À doce J., com muito afeto
O
escritor paranaense Dalton Trevisan é conhecido por sua aversão a entrevistas e
aparições públicas. Mas numa de suas poucas declarações à imprensa,
quando perguntado sobre o que realmente valia a pena na vida, citou,
entre outras coisas, a leitura de "um conto de Tchekhov".
Um
grupo de oficiais é convidado a visitar um certo general Von
Rabbek, numa recepção promovida em casa deste. Entre estes militares,
encontra-se o capitão Riabóvitch, que, segundo o narrador, era um "oficial pequeno, um tanto curvado, de óculos e de suíças que lembravam um lince". Tudo no ambiente festivo da casa do general "infundia a Riabóvitch alarma e vontade de esconder a cabeça". O capitão, protagonista do conto, era "homem tímido e pouco sociável" e "o que primeiro lhe saltou à vista foi aquilo que nunca tivera, isto é, a extraordinária coragem dos seus novos conhecidos".
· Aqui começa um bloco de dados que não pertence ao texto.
(** * BubbleSort: generic exchange sort, recursive descent sort and printer

    A shallow embedding of [hw0b_HelloWorld.cpp] and the verification of its
    specification.

    Modelling conventions.
    - A container ([std::vector], [std::list], [std::array], ...) is a
      [list]; an iterator into it is the index of the element it designates
      and dereferencing is list lookup, so that dereferencing [end()] is
      visible as a [Fault].
    - [std::size_t] counters are [nat].  The only subtractions the source
      performs on them are [n - 1] and [n - i - 1], both evaluated under the
      guard [n >= 2] and the loop condition [i < n - 1], where they do not
      wrap around; truncated subtraction on [nat] agrees with them there.
    - [int] elements are [Z].  The comparators only take remainders and
      compare, and [sumDigits] only shrinks its argument, so no [int]
      operation of the source can overflow on values that fit an [int].
    - Loops are run with an explicit step budget; running out of it is the
      outcome [OutOfFuel], which the theorems below show never happens when
      the budget is the length of the container. *)

From Stdlib Require Import ZArith String Ascii DecimalString Lia.
From stdpp Require Import base list sorting.

(** ** Outcomes of imperative code *)

Inductive outcome (S : Type) : Type :=
| Finished (s : S)   (* the call returned, leaving state [s] *)
| Fault              (* an iterator was dereferenced outside the container *)
| OutOfFuel.         (* the step budget ran out before the call returned *)

Arguments Finished {S} s.
Arguments Fault {S}.
Arguments OutOfFuel {S}.

(** Sequencing: the first outcome that is not [Finished] aborts the rest. *)
#[global] Instance outcome_ret : MRet outcome := fun _ s => Finished s.
#[global] Instance outcome_bind : MBind outcome := fun _ _ k m =>
  match m with
  | Finished s => k s
  | Fault => Fault
  | OutOfFuel => OutOfFuel
  end.

(** ** bubbleSort *)

(** What one pass of the outer loop did: ghost instrumentation, not a
    variable of the source. *)
Record pass_stats : Type := mkPass {
  comparisons : nat;   (* calls of [compare] during the pass *)
  exchanges : nat      (* calls of [std::swap] during the pass *)
}.

Section BubbleSort.
Context {A : Type}.
Variable compare : A -> A -> bool.

(** Local variables of the inner [for] loop. *)
Record pass_state : Type := mkPS {
  ps_holder : list A;    (* the container *)
  ps_it : nat;           (* [it], as an index *)
  ps_swapped : bool;     (* [swapped] *)
  ps_compared : nat;     (* ghost: comparisons so far in this pass *)
  ps_exchanged : nat     (* ghost: exchanges so far in this pass *)
}.

(** State of a call of [bubbleSort] between passes. *)
Record sort_state : Type := mkSort {
  holder : list A;             (* the container *)
  log : list pass_stats        (* ghost: one entry per pass run so far *)
}.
Os modos desses novos conhecidos - o general Von Rabbek, sua esposa e familiares - ampliavam, por contraste, a inadequação do protagonista: "quanto mais Riabóvitch olhava e escutava, tanto mais lhe agradava aquela família insincera, mas admiravelmente disciplinada".
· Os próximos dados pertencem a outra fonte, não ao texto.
(** * license.sh: dependency-graph reconciliation and license lookup

    A shallow embedding of
      - [license_sh/runners/yarn/__init__.py]   (module [Yarn] below)
      - [license_sh/runners/python/__init__.py] (module [Pypi] below)
    together with the properties of the engine that the specification
    states about them. *)

From Stdlib Require Import List String Ascii Bool Arith Lia Permutation.
Import ListNotations.
Open Scope string_scope.
Open Scope list_scope.
Set Warnings "-register-all".

(** ** Python run-time notions shared by both runners *)
Module Py.

(** Exceptions the modelled code can raise. *)
Inductive exn : Type :=
| AttributeError   (* [x.get(...)] / [x.split(...)] on a value without that attribute *)
| ValueError.      (* not enough values to unpack *)

(** Outcome of running a piece of Python code.  [OutOfFuel] is produced by
    the fuel-indexed model of the one non-structural recursion only. *)
Inductive outcome (A : Type) : Type :=
| Return (a : A)
| Raise (e : exn)
| OutOfFuel.
Arguments Return {A} a.
Arguments Raise {A} e.
Arguments OutOfFuel {A}.

Definition bind {A B : Type} (m : outcome A) (k : A -> outcome B) : outcome B :=
  match m with
  | Return a => k a
  | Raise e => Raise e
  | OutOfFuel => OutOfFuel
  end.

Notation "x <- m ;; k" := (bind m (fun x => k))
  (at level 61, m at next level, right associativity).

(** A Python [dict] with string keys: insertion-ordered, one binding per key. *)
Definition dict (A : Type) : Type := list (string * A).

Definition keys {A : Type} (d : dict A) : list string := map fst d.
Definition values {A : Type} (d : dict A) : list A := map snd d.

(** [d.get(k)]; [None] of the option is Python's [None] for a missing key. *)
Fixpoint dict_get {A : Type} (d : dict A) (k : string) : option A :=
  match d with
  | [] => None
  | (k', v) :: d' => if String.eqb k' k then Some v else dict_get d' k
  end.

(** [d[k] = v]: overwrite in place, or append a new binding. *)
Fixpoint dict_set {A : Type} (d : dict A) (k : string) (v : A) : dict A :=
  match d with
  | [] => [(k, v)]
  | (k', v') :: d' =>
      if String.eqb k' k then (k', v) :: d' else (k', v') :: dict_set d' k v
  end.

(** A well-formed dict never binds a key twice. *)
Definition dict_wf {A : Type} (d : dict A) : Prop := NoDup (keys d).

(** [s.split(sep)] for a one-character separator. *)
Fixpoint split (sep : ascii) (s : string) : list string :=
  match s with
  | EmptyString => [EmptyString]
  | String c s' =>
      if Ascii.eqb c sep then EmptyString :: split sep s'
      else match split sep s' with
           | [] => [String c EmptyString]
           | h :: t => String c h :: t
           end
  end.

(** [c in s] for a one-character [c]. *)
Fixpoint occurs (c : ascii) (s : string) : bool :=
  match s with
  | EmptyString => false
  | String c' s' => Ascii.eqb c' c || occurs c s'
  end.

(** [s.startswith(c)] for a one-character prefix. *)
Definition startswith (c : ascii) (s : string) : bool :=
  match s with
  | EmptyString => false
  | String c' _ => Ascii.eqb c' c
  end.

(** [str(x)] inside an f-string, for a value that is a [str] or [None]. *)
Definition fmt (o : option string) : string :=
  match o with
  | Some s => s
  | None => "None"
  end.

(** The f-string [f'{name}@{version}'] once both parts are rendered. *)
Definition at_key (name version : string) : string :=
  (name ++ "@" ++ version)%string.

(** Truthiness of a value that is a [str] or [None]. *)
Definition truthy (o : option string) : bool :=
  match o with
  | Some EmptyString => false
  | Some _ => true
  | None => false
  end.

(** [x in xs] on a list of strings. *)
Definition py_in (x : string) (xs : list string) : bool :=
  existsb (String.eqb x) xs.

(** [xs[:-1]] *)
Definition drop_last {A : Type} (xs : list A) : list A := removelast xs.

(** A [for] loop whose body contributes zero or more items to a result
    list and may raise; the first exception ends the loop. *)
Fixpoint for_each {A B : Type} (body : A -> outcome (list B)) (xs : list A)
  : outcome (list B) :=
  match xs with
  | [] => Return []
  | x :: xs' =>
      here <- body x ;;
      rest <- for_each body xs' ;;
      Return (here ++ rest)
  end.

End Py.
Import Py.

(** ** The yarn runner: [license_sh/runners/yarn/__init__.py] *)
Module Yarn.

(** *** Inputs delivered by the external collaborators *)

(** One record of the parsed [yarn.lock]: [{"version": ...}], the field
    possibly absent. *)
Record lock_entry : Type := LockEntry { le_version : option string }.

(** Parsed [yarn.lock]: [{"object": {key: record}}], the field possibly absent. *)
Record lock_json : Type := LockJson { lj_object : option (dict lock_entry) }.

(** One record of [yarn list --json]: [{"name": "pkg@range", "children": [...]}].
    An absent [children] reads as the empty list through [.get('children', [])]. *)
Inductive listing : Type :=
| Listing (name : option string) (children : list listing).

(** [yarn list --json] output: [{"data": {"trees": [...]}}], either level
    possibly absent. *)
Record list_data : Type := ListData { ld_trees : option (list listing) }.
Record list_json : Type := ListJson { lj_data : option list_data }.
Começam as valsas. Os pares se formam. Riabóvitch, contudo, "em toda a sua vida, nunca dançara e nenhuma vez abraçara a cintura de uma mulher direita".
Observa com admiração e inveja o comportamento dos outros dançarinos.
Sai do salão para acompanhar um jogo de bilhar. Enfada-se. Ao tentar
retornar, ocorre o incidente crucial da narrativa.
Confuso
sobre qual caminho tomar, perde-se momentaneamente pelos cômodos da
casa. Parado, hesitante, à porta de um quarto escuro, percebe a
aproximação de uma mulher. Esta abraça-o e beija-o sem que ele diga uma
palavra. "Mas, imediatamente, aquela que o
beijara soltou um pequeno grito e, foi a impressão de Riabóvitch,
afastou-se dele com repugnância, num movimento brusco".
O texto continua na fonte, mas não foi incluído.